Advertisement

Kim Jong-un rides the rails to Trump summit in Vietnam

Kim Jong-un, shown here greeting subjects from his personal train, has vanished before.

Kim Jong-un, shown here greeting subjects from his personal train, has vanished before. Photo: AAP

Spurning a six-hour flight, North Korea leader Kim Jong-un is crawling across China on a two-day journey that will take him to Vietnam for a second summit with US President Donald Trump.

Mr Kim was accompanied by Kim Yong-chol, who has been a key negotiator in talks with the US, and Kim Yo-jong, the leader’s sister, the North’s official Korean Central News Agency reported on Sunday.

Why Mr Kim has chosen to ride rails is a matter of speculation, but one theory posits that the armoured train’s communication system allows him to keep a closer watch on events in Pyongyang in his absence from the North Korean capital.

Late on Saturday, an Associated Press reporter saw a green and yellow train similar to one used in the past by Mr Kim cross into the Chinese border city of Dandong via a bridge.

The Trump-Kim meeting is slated for Wednesday and Thursday in Hanoi.

Their first summit in June in Singapore ended without substantive agreements on the North’s nuclear disarmament and triggered a months-long stalemate in negotiations as Washington and Pyongyang struggled with the sequencing of nuclear disarmament and the removal of US-led sanctions against the North.

Vietnam’s foreign ministry announced on Saturday that Mr Kim would pay an official goodwill visit to the country “in the coming days” in response to an invitation by President Nguyen Phu Trong, who is also the general secretary of Vietnam’s ruling Communist Party.

In his upcoming meeting with Mr Trump, experts say Mr Kim will seek a US commitment for improved bilateral relations and partial sanctions relief while trying to minimise any concessions on his nuclear facilities and weapons.

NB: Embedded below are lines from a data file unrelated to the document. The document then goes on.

Lemma write_spec data w w' n e :
  write data w = (w', n, e) →
  (n = -1 ∧ (wshut w = true → e = EPIPE) ∧ ∃ k, w' = set_wire k (wire w) w) ∨
  (0 ≤ n ≤ zlen data ∧ wshut w = false ∧ ∃ k, w' = set_wire k (wire w ++ ztake n data) w).
Proof.
  unfold write. pose proof (zlen_nonneg data). destruct w as [? ? ? ker ? sh]; cbn.
  destruct sh; [intros [= <- <- <-]; left; split_and!; [done..|eexists; reflexivity]|].
  destruct ker as [|[m|e'] k]; intros [= <- <- <-]; [left|right|left].
  all: split_and!; try done; try lia; eexists; reflexivity.
Qed.

Lemma inv_set_wire k w : inv w → inv (set_wire k (wire w) w).
Proof. by intros []. Qed.

(** Taking over a message of which [taken] went straight to the kernel and
    [rest], if any, behind the output buffer. *)
Lemma inv_accept w k taken :
  inv w → open_or_closing w = true → (taken = [] ∨ out w = []) →
  inv (accept taken (set_wire k (wire w ++ taken) w)).
Proof.
  intros [] Ho Ht. constructor; try done. cbn.
  change (out (accept taken _)) with (out w). rewrite concat_app, <- inv_out0. cbn.
  rewrite app_nil_r. destruct Ht as [->| ->]; by rewrite ?app_nil_r.
Qed.

Lemma inv_buffer w k taken rest b :
  inv w → open_or_closing w = true → wshut w = false → rest ≠ [] →
  (taken = [] ∨ out w = []) → wf b → content b = out w ++ rest →
  let w1 := accept (taken ++ rest) (set_wire k (wire w ++ taken) w) in
  let w2 := set_conn (with_output b (conn w1)) w1 in
  inv (if Channel.isWriting (chan w2) then w2 else change Channel.enableWriting w2).
Proof.
  intros Hi Ho Hsh Hr Ht Hb Hc w1 w2. pose proof (inv_events w Hi) as He.
  destruct Hi. destruct inv_wf0. assert (out w2 = out w ++ rest) as Hout by done.
  assert (bool_decide (out w2 ≠ []) = true) as Hne.
  { apply bool_decide_eq_true. rewrite Hout. destruct (out w); [done|by cbn]. }
  apply state_cases in Ho as Hs.
  assert (held w = Owned) as Hh.
  { destruct (decide (held w = Owned)); [done|]. rewrite inv_held0 in Hs by done. naive_solver. }
  assert (wire w2 ++ out w2 = concat (accepted w2)) as Hstream.
  { rewrite Hout. cbn. rewrite concat_app, <- inv_out0. cbn. rewrite app_nil_r.
    destruct Ht as [->| ->]; by rewrite ?app_nil_r, <- ?app_assoc. }
  change (chan w2) with (chan w). fold (writing w). destruct (writing w) eqn:Ew.
  - constructor; try done.
    + change (state w2) with (state w). change (writing w2) with (writing w). rewrite Hne, Ew.
      by destruct Hs as [-> | ->].
    + intros E. change (wshut w2) with (wshut w) in E. congruence.
  - destruct (writing_events _ He) as (W1 & _ & _ & _ & W2 & _).
    constructor; try done.
    + assert (writing (change Channel.enableWriting w2) = true) as -> by exact W1.
      change (true = bool_decide (out (change Channel.enableWriting w2) ≠ [])) with
        (true = bool_decide (out w2 ≠ [])).
      change (state (change _ w2)) with (state w). rewrite Hne. by destruct Hs as [-> | ->].
    + intros E. change (wshut w = true) in E. congruence.
    + intros E. right. left. exact W1.
    + destruct inv_poller0 as (es & Hp & Hl & Ha).
      exists (es ++ [Channel.events_ (Channel.enableWriting (chan w))]).
      change (held (change _ w2)) with (held w). rewrite decide_False in Hp |- * by congruence.
      rewrite app_nil_r in Hp |- *. rewrite default_last_snoc, fmap_app. cbn.
      rewrite Hp. split_and!; try done. congruence.
Qed.

Lemma readable_out w : inv w → Buffer.readableBytes (outputBuffer_ (conn w)) = zlen (out w).
Proof. intros []. destruct inv_wf0. symmetry. by apply Buffer.zlen_content. Qed.

Lemma open_writing w : inv w → open_or_closing w = true → writing w = bool_decide (out w ≠ []).
Proof.
  intros Hi Ho. pose proof (inv_writing w Hi) as Hw. apply state_cases in Ho as [E|E]; by rewrite E in Hw.
Qed.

Donald Trump Kim Jong-un summit

Kim Jong-un’s second rendezvous with Donald Trump will see some hard bargaining. Photo: Getty

While Mr Kim wants to leverage his nuclear and missile program for economic and security benefits, there continue to be doubts on whether he’s ready to fully deal away an arsenal that he may see as his strongest guarantee of survival.

Last year, North Korea suspended its nuclear and long-range missile tests and unilaterally dismantled its nuclear testing ground and parts of a rocket launch facility without the presence of outside experts, but none of those steps were seen as meaningful cutbacks to the North’s weapons capability.

While North Korea has repeatedly demanded that the US take corresponding measures, including sanctions relief, Washington has called for more concrete steps from Pyongyang toward denuclearisation.

-with AAP

Stay informed, daily
A FREE subscription to The New Daily arrives every morning and evening.
The New Daily is a trusted source of national news and information and is provided free for all Australians. Read our editorial charter
Copyright © 2024 The New Daily.
All rights reserved.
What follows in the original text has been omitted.